Here’s what you need to know about this relatively common condition
Despite the name, color blindness isn’t a form of blindness at all but rather a deficiency in the way you see certain colors. For this reason, it’s also known as color vision deficiency (or Daltonism after scientist John Dalton who first recorded the condition in 1794). It’s a relatively common condition, affecting between 5 to 10 percent of the U.S population, with a heavy skew towards males. In fact, it affects around 8% of males and only around 0.5% of females.

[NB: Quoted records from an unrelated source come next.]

Lemma zeros_trail a b (x y : runes) : (exists c, last x = Some c /\ c <> 48%Z) -> (exists c, last y = Some c /\ c <> 48%Z) ->
  x ++ replicate a 48%Z = y ++ replicate b 48%Z -> a = b /\ x = y.
Proof.
  intros (c & Hc & Nc) (d & Hd & Nd) E. apply (f_equal reverse) in E. rewrite !reverse_app, !reverse_replicate in E.
  apply zeros_lead in E as [-> E%(inj reverse)]; [done|exists c|exists d]; by rewrite head_reverse.
Qed.

(** The shapes of [layout]. *)
Inductive shape (d : runes) (e : Z) : runes -> Prop :=
| shape_int k : (Z.of_nat (length d) + Z.of_nat k = e + 1)%Z -> shape d e (d ++ replicate k 48%Z)
| shape_point k : (0 < k < length d) -> (Z.of_nat k = e + 1)%Z -> shape d e (take k d ++ 46%Z :: drop k d)
| shape_small k : (Z.of_nat k = - (e + 1))%Z -> shape d e (48%Z :: 46%Z :: replicate k 48%Z ++ d)
| shape_exp m s a : (m = d \/ exists x l, d = x :: l /\ m = x :: 46%Z :: l) ->
    ((0 <= e)%Z /\ s = 43%Z /\ a = Itoa e) \/ ((e < 0)%Z /\ s = 45%Z /\ a = Itoa (- e)) ->
    shape d e (m ++ 101%Z :: s :: a).

Lemma layout_shape d e : d <> [] -> shape d e (layout d e).
Proof.
  intros Hd. unfold layout. assert (0 < length d) by (destruct d; cbn; [done|lia]).
  destruct ((Z.of_nat (length d) <=? e + 1) && (e + 1 <=? 21))%Z eqn:E1; simplify_bool.
  { apply shape_int. lia. }
  destruct ((0 <? e + 1) && (e + 1 <=? 21))%Z eqn:E2; simplify_bool.
  { apply shape_point; [|lia]. destruct E1 as [E1|E1]; simplify_bool; lia. }
  destruct ((-6 <? e + 1) && (e + 1 <=? 0))%Z eqn:E3; simplify_bool.
  { apply shape_small. lia. }
  replace (e + 1 - 1)%Z with e by lia.
  assert ((if (Z.of_nat (length d) =? 1)%Z then d else take 1 d ++ 46%Z :: drop 1 d) = d \/
    exists x l, d = x :: l /\ (if (Z.of_nat (length d) =? 1)%Z then d else take 1 d ++ 46%Z :: drop 1 d) = x :: 46%Z :: l) as Hm.
  { destruct (_ =? 1)%Z; [by left|]. right. destruct d as [|x l]; [done|]. exists x, l. cbn. by rewrite drop_0. }
  destruct (Z.ltb_spec e 0); apply shape_exp; auto.
Qed.

Definition good_digits (d : runes) : Prop :=
  Forall digit d /\ (exists c, head d = Some c /\ c <> 48%Z) /\ (exists c, last d = Some c /\ c <> 48%Z).

Lemma good_digits_plain d k : good_digits d -> 46%Z ∉ d ++ replicate k 48%Z /\ 101%Z ∉ d ++ replicate k 48%Z.
Proof.
  intros (Hd & _). assert (Forall digit (d ++ replicate k 48%Z)) as Hf.
  { apply Forall_app. split; [done|]. apply Forall_replicate. unfold digit. lia. }
  split; apply digits_no; try done; unfold digit; lia.
Qed.

Lemma mantissa_no_e d m : Forall digit d -> (m = d \/ exists x l, d = x :: l /\ m = x :: 46%Z :: l) -> 101%Z ∉ m.
Proof.
  intros Hd [->|(x & l & -> & ->)]; [apply digits_no; [done|unfold digit; lia]|].
  apply Forall_cons in Hd as [Hx Hl]. rewrite !not_elem_of_cons. unfold digit in Hx.
  split_and!; [lia|lia|]. apply digits_no; [done|unfold digit; lia].
Qed.

Lemma mantissa_inj d d' m : Forall digit d -> Forall digit d' ->
  (m = d \/ exists x l, d = x :: l /\ m = x :: 46%Z :: l) ->
  (m = d' \/ exists x l, d' = x :: l /\ m = x :: 46%Z :: l) -> d = d'.
Proof.
  assert (forall d x l, Forall digit d -> d <> x :: 46%Z :: l) as Hno.
  { intros d0 x l Hd ->. apply Forall_cons in Hd as [_ Hd]. apply Forall_cons in Hd as [Hx _]. unfold digit in Hx. lia. }
  intros Hd Hd' [->|(x & l & -> & ->)] [E|(y & k & -> & E)].
  - done.
  - by destruct (Hno d y k).
  - by destruct (Hno d' x l).
  - by injection E as -> ->.
Qed.

(** Which shape a text has: an exponent, a point, a leading zero. *)
Definition kind (t : runes) : bool * bool * bool :=
  (bool_decide (101%Z ∈ t), bool_decide (46%Z ∈ t), bool_decide (head t = Some 48%Z)).

Lemma shape_kind d e t : good_digits d -> shape d e t ->
  (exists k, t = d ++ replicate k 48%Z /\ (Z.of_nat (length d) + Z.of_nat k = e + 1)%Z /\ (kind t).1 = (false, false)) \/
  (exists k, t = take k d ++ 46%Z :: drop k d /\ 0 < k < length d /\ (Z.of_nat k = e + 1)%Z /\ kind t = (false, true, false)) \/
  (exists k, t = 48%Z :: 46%Z :: replicate k 48%Z ++ d /\ (Z.of_nat k = - (e + 1))%Z /\ kind t = (false, true, true)) \/
  (exists m s a, t = m ++ 101%Z :: s :: a /\ (m = d \/ exists x l, d = x :: l /\ m = x :: 46%Z :: l) /\
     (((0 <= e)%Z /\ s = 43%Z /\ a = Itoa e) \/ ((e < 0)%Z /\ s = 45%Z /\ a = Itoa (- e))) /\ (kind t).1.1 = true).
Proof.
  intros Hg. pose proof Hg as (Hd & (c & Hc & Nc) & _). unfold kind.
  assert (101%Z ∉ d /\ 46%Z ∉ d) as [N1 N2] by (split; apply digits_no; try done; unfold digit; lia).
  destruct 1 as [k Hk|k Hk1 Hk2|k Hk|m s a Hm Ha].
  - left. exists k. destruct (good_digits_plain d k Hg). split_and!; [done|done|]. cbn. by rewrite !bool_decide_eq_false_2.
  - right; left. exists k. split_and!; [done|lia|lia|done|].
    assert (101%Z ∉ take k d ++ 46%Z :: drop k d) as N.
    { rewrite <- (take_drop k d), elem_of_app in N1. rewrite elem_of_app, elem_of_cons. intros [?|[?|?]]; [tauto|lia|tauto]. }
    rewrite (bool_decide_eq_false_2 _ N), bool_decide_eq_true_2 by set_solver.
    rewrite bool_decide_eq_false_2; [done|]. destruct k; [lia|]. destruct d as [|x d]; [done|]. cbn in *. congruence.
  - right; right; left. exists k. split_and!; [done|done|].
    rewrite bool_decide_eq_false_2, !bool_decide_eq_true_2; [done|done|set_solver|].
    rewrite !not_elem_of_cons, elem_of_app, elem_of_replicate. split_and!; [lia|lia|]. intros [[? _]|?]; [lia|done].
  - right; right; right. exists m, s, a. split_and!; [done|done|done|]. cbn. apply bool_decide_eq_true_2. set_solver.
Qed.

Since its discovery in 1794, the understanding of what causes color blindness, how to test for it, and how to live with it have all made huge leaps. Here’s what you need to know about it.
What is color blindness?
In your eye (or retina) two types of cells detect light – rods and cones. Rods detect light and dark and cones detect color. It’s our cone cells that are responsible for the color information that gets passed onto our brains – normal cones equal normal color vision. Three types of cones detect color – red, green, and blue – and color blindness occurs when one or more of the cones is not working properly or is completely absent.
Different types of color blindness
There are different degrees of color blindness caused by different cone issues, ranging from mild to severe. They are usually separated into three categories:
- Red-green color blindness – in this category, people will typically identify greens as having more of a red shade, or less commonly, red can look greener. For some people with red-green color deficiency, it’s impossible to distinguish between the two colors.
- Blue-yellow color blindness – blue and green are typically hard to differentiate, as are red and yellow.
- Complete color blindness – known as achromatopsia, complete color blindness is much rarer than partial deficiencies. For people with complete color blindness, everything appears gray, black, or white.
How is it caused?
Partial color blindness is usually a congenital condition, i.e. inherited from your parents. Red-green color blindness is typically passed from mother to son, and blue-yellow color blindness can be passed on by either parent. Genetics aside, color vision problems that happen later in life are usually a result of diseases that damage the optic nerve or retina, or toxic effects from drugs, trauma, or disease.
How to know if you’re color blind
Given the symptoms can be mild, it can often be difficult to diagnose partial color blindness early on. Parents can start to notice problems when kids are learning colors, but even then, it’s difficult to tell. If you suspect your child may be having issues, it’s best to speak to your doctor. In adults, special images called pseudoisochromatic plates are an easy way to perform an initial check. These images are colored dots with numbers embedded in them. People with normal vision will be able to identify the numbers, but those with deficiencies may not. Try a test here.
While there’s no cure for inherited color blindness, if you have a mild form, it shouldn’t significantly affect your daily life. Here are the current options for those who have inherited color deficiencies:
- Tinted glasses – specialized glasses are available to partially correct color deficiencies. While they don’t ‘cure’ color blindness or produce 100% color, tinted lenses allow sufferers to experience closer to normal vision.
- Contact lenses – working similarly to the glasses above, contact lenses are available to help correct vision.
- Use an app – there are numerous apps available that assist in naming colors, typically by using your phone’s camera function. People with color deficiencies can even use an app to show others what the world looks like to them.
- Learning to live with it – many people with a mild color deficiency simply learn to live with it using techniques and tools that become second nature. For example, they memorize the order of traffic lights from top to bottom or label clothing to match colors properly.
A livable challenge with a promising outlook
While color blindness is a lifelong challenge that can impact career choices, awareness and understanding have grown significantly over the years. Most people can adapt without too much trouble, and new technologies such as lenses, apps, and specialized glasses offer help. Research into the condition continues and gene therapy shows promise as a cure. The future is far from bleak for sufferers of color deficiency – it may just become a whole lot more colorful.
If you think you have a problem with color vision, speak to your eye doctor.